◆ Supplied entries:
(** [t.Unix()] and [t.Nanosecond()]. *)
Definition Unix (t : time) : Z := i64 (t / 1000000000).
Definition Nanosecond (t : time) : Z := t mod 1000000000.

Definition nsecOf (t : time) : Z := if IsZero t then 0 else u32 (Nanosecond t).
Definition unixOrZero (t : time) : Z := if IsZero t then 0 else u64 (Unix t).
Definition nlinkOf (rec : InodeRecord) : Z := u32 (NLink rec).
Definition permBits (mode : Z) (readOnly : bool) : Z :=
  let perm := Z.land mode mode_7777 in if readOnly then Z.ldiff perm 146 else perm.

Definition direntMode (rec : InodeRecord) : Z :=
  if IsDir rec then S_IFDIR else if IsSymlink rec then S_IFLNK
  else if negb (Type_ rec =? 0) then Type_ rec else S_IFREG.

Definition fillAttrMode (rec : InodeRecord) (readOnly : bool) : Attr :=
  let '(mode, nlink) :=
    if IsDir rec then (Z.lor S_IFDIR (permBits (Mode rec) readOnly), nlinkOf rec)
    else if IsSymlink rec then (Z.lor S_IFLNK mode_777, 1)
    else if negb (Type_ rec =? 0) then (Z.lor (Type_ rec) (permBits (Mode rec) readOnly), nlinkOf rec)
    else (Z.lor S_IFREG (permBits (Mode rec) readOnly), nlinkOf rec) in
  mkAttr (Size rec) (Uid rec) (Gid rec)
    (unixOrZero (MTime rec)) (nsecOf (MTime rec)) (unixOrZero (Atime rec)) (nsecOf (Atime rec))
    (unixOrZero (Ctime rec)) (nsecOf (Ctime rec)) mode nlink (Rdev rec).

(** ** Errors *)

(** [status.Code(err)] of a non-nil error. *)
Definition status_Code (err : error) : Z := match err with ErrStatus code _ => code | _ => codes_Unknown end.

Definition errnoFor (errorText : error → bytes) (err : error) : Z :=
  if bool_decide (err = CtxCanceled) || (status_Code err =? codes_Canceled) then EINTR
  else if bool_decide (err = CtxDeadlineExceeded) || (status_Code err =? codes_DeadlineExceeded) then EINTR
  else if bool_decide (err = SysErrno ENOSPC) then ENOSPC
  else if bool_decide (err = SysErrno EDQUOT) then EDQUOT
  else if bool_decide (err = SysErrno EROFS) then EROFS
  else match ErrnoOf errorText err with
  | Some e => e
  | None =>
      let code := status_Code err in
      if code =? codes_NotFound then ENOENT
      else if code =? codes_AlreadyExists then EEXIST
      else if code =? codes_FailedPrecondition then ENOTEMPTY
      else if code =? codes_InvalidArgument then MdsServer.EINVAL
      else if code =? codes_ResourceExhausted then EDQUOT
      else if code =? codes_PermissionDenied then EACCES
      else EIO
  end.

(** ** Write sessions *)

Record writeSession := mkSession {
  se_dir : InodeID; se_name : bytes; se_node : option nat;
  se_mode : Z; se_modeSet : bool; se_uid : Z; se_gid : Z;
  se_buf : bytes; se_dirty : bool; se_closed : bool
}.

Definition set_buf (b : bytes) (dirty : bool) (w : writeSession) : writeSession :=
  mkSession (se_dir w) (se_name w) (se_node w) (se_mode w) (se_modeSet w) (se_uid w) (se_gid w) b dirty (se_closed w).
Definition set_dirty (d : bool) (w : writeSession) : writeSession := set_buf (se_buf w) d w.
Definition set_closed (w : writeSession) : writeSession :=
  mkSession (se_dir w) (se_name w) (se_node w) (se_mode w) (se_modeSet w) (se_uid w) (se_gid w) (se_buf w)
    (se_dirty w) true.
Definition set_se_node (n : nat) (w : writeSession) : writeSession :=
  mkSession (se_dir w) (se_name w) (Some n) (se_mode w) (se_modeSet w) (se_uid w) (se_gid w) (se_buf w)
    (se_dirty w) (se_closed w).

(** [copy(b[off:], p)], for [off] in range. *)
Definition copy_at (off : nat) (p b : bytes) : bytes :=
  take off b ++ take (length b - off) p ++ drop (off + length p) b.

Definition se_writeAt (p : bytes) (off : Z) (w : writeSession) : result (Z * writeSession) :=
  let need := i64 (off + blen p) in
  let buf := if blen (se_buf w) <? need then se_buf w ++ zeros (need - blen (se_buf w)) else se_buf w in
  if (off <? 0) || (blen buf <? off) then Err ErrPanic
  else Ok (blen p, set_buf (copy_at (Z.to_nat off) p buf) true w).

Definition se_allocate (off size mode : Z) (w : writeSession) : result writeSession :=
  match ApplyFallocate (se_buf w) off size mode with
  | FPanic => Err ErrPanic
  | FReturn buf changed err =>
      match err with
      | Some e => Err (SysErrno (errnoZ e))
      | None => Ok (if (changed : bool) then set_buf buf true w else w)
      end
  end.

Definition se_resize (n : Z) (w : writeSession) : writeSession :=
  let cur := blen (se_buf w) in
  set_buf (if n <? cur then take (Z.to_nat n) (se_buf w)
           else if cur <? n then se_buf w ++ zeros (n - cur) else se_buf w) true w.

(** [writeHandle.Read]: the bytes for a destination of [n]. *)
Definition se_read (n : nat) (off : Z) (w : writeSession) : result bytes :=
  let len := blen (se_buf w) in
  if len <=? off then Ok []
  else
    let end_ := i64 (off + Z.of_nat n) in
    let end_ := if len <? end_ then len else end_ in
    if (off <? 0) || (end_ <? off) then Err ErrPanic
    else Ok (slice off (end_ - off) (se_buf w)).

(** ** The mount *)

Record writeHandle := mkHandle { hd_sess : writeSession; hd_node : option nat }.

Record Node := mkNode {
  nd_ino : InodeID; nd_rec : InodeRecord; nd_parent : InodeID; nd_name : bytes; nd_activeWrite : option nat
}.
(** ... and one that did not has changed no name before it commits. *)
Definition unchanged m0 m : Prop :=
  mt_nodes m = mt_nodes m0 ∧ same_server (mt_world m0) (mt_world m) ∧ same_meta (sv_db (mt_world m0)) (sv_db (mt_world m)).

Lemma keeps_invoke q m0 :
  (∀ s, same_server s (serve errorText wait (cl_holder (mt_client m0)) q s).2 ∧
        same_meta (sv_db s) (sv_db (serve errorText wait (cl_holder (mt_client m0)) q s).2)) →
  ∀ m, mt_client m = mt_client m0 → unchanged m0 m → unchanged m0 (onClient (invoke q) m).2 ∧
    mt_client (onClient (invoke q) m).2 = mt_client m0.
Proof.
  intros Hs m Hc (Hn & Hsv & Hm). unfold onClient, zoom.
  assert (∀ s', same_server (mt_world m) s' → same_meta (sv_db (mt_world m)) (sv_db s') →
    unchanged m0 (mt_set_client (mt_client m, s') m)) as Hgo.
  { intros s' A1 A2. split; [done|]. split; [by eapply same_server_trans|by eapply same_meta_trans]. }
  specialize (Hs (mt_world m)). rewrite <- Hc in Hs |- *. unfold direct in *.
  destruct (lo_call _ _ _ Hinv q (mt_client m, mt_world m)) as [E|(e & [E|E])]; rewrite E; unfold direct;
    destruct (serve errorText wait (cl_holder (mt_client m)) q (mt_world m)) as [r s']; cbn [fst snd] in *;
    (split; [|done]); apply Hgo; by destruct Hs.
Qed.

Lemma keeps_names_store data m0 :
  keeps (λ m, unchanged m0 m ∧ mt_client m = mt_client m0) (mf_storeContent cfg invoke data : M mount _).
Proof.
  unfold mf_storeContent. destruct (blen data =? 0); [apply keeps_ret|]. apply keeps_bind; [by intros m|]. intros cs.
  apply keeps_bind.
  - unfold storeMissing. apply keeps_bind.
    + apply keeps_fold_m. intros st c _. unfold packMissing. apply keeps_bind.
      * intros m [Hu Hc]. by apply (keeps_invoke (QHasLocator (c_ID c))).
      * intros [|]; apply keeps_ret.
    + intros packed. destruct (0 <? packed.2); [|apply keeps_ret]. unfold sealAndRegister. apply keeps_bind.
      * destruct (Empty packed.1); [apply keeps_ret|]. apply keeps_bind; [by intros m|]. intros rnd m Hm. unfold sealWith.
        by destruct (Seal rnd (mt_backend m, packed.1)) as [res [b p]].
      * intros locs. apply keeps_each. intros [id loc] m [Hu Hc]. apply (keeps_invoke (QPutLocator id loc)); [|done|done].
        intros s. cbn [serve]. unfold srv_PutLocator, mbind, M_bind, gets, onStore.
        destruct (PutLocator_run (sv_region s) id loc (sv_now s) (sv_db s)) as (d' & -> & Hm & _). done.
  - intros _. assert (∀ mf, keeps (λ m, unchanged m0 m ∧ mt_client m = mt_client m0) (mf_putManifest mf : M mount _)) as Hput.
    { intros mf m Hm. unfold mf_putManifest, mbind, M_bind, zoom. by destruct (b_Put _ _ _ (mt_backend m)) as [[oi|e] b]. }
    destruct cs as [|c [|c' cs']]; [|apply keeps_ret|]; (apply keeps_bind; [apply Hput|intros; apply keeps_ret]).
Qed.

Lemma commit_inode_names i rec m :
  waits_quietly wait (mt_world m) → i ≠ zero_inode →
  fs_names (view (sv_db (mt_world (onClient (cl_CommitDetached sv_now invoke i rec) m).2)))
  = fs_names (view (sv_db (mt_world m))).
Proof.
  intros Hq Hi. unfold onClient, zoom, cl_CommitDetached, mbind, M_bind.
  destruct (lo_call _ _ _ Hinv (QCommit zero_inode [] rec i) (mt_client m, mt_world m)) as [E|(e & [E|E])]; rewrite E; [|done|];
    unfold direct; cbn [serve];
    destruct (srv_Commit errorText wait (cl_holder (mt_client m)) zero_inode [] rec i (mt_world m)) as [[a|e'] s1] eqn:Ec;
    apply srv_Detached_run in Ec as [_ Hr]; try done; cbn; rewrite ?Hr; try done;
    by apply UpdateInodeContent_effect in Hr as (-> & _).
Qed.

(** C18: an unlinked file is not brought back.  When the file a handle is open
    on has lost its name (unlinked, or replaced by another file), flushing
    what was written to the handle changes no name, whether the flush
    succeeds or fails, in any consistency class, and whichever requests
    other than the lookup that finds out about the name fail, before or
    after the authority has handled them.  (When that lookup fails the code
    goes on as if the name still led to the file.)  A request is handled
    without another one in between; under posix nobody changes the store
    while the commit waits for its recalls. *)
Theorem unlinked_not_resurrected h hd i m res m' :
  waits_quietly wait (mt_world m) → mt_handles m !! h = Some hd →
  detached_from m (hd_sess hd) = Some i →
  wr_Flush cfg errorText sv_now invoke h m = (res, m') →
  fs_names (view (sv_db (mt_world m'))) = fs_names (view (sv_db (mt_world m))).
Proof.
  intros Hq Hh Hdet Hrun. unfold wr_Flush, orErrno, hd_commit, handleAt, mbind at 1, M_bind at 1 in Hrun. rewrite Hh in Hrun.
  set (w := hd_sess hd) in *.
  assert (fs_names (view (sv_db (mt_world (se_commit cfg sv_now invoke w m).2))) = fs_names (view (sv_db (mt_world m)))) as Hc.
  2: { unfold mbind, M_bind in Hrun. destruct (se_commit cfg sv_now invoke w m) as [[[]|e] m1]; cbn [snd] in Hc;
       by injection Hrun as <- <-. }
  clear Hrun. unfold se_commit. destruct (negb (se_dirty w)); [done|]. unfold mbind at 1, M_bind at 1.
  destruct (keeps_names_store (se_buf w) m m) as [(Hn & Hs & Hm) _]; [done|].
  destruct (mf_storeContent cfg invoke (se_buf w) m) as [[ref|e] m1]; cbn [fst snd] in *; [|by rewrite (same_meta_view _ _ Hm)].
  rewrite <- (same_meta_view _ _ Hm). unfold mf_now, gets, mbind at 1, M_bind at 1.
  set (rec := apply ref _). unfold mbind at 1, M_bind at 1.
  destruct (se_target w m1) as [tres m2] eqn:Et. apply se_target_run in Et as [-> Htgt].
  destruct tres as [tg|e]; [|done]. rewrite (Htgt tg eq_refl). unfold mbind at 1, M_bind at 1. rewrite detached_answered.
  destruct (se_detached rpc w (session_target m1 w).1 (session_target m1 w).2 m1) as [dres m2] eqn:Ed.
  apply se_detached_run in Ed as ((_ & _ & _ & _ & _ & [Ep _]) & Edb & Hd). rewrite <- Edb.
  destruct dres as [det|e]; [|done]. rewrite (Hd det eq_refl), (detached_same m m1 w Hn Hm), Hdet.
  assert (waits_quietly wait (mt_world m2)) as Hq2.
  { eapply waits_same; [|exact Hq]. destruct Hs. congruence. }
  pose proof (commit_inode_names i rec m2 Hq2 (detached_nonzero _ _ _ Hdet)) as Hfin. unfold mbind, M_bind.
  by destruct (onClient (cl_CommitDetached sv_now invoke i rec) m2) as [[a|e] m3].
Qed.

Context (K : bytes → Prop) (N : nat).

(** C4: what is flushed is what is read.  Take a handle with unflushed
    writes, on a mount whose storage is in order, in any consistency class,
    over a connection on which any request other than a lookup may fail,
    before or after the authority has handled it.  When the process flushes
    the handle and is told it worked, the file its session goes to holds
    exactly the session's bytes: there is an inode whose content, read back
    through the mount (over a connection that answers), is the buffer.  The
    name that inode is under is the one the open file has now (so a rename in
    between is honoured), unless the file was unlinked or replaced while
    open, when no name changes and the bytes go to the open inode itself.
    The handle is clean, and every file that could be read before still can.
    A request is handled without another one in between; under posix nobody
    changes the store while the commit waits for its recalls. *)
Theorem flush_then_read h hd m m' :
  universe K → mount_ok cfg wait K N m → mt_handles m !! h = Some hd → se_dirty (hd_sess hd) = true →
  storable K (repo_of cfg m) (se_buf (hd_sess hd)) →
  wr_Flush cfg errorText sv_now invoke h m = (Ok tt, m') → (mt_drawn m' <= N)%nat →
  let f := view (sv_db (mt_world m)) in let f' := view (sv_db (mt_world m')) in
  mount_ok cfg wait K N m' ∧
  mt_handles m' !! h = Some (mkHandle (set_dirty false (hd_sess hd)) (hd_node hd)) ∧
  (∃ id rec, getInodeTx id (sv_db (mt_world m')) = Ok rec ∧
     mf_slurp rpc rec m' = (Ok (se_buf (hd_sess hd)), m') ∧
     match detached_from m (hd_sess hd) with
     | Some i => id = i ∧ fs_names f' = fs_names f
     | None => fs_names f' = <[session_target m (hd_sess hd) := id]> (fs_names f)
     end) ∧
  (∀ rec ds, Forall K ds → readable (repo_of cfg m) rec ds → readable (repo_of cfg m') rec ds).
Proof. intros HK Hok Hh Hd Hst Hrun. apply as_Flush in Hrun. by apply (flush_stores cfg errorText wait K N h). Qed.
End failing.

◆ Your goal:
Using the records above, write out exactly the lines between the one holding "Definition nsecOf (t" and the one holding "Definition direntMode (rec", inclusive; leave everything else out.

◆ Response area:
Definition nsecOf (t : time) : Z := if IsZero t then 0 else u32 (Nanosecond t).
Definition unixOrZero (t : time) : Z := if IsZero t then 0 else u64 (Unix t).
Definition nlinkOf (rec : InodeRecord) : Z := u32 (NLink rec).
Definition permBits (mode : Z) (readOnly : bool) : Z :=
  let perm := Z.land mode mode_7777 in if readOnly then Z.ldiff perm 146 else perm.

Definition direntMode (rec : InodeRecord) : Z :=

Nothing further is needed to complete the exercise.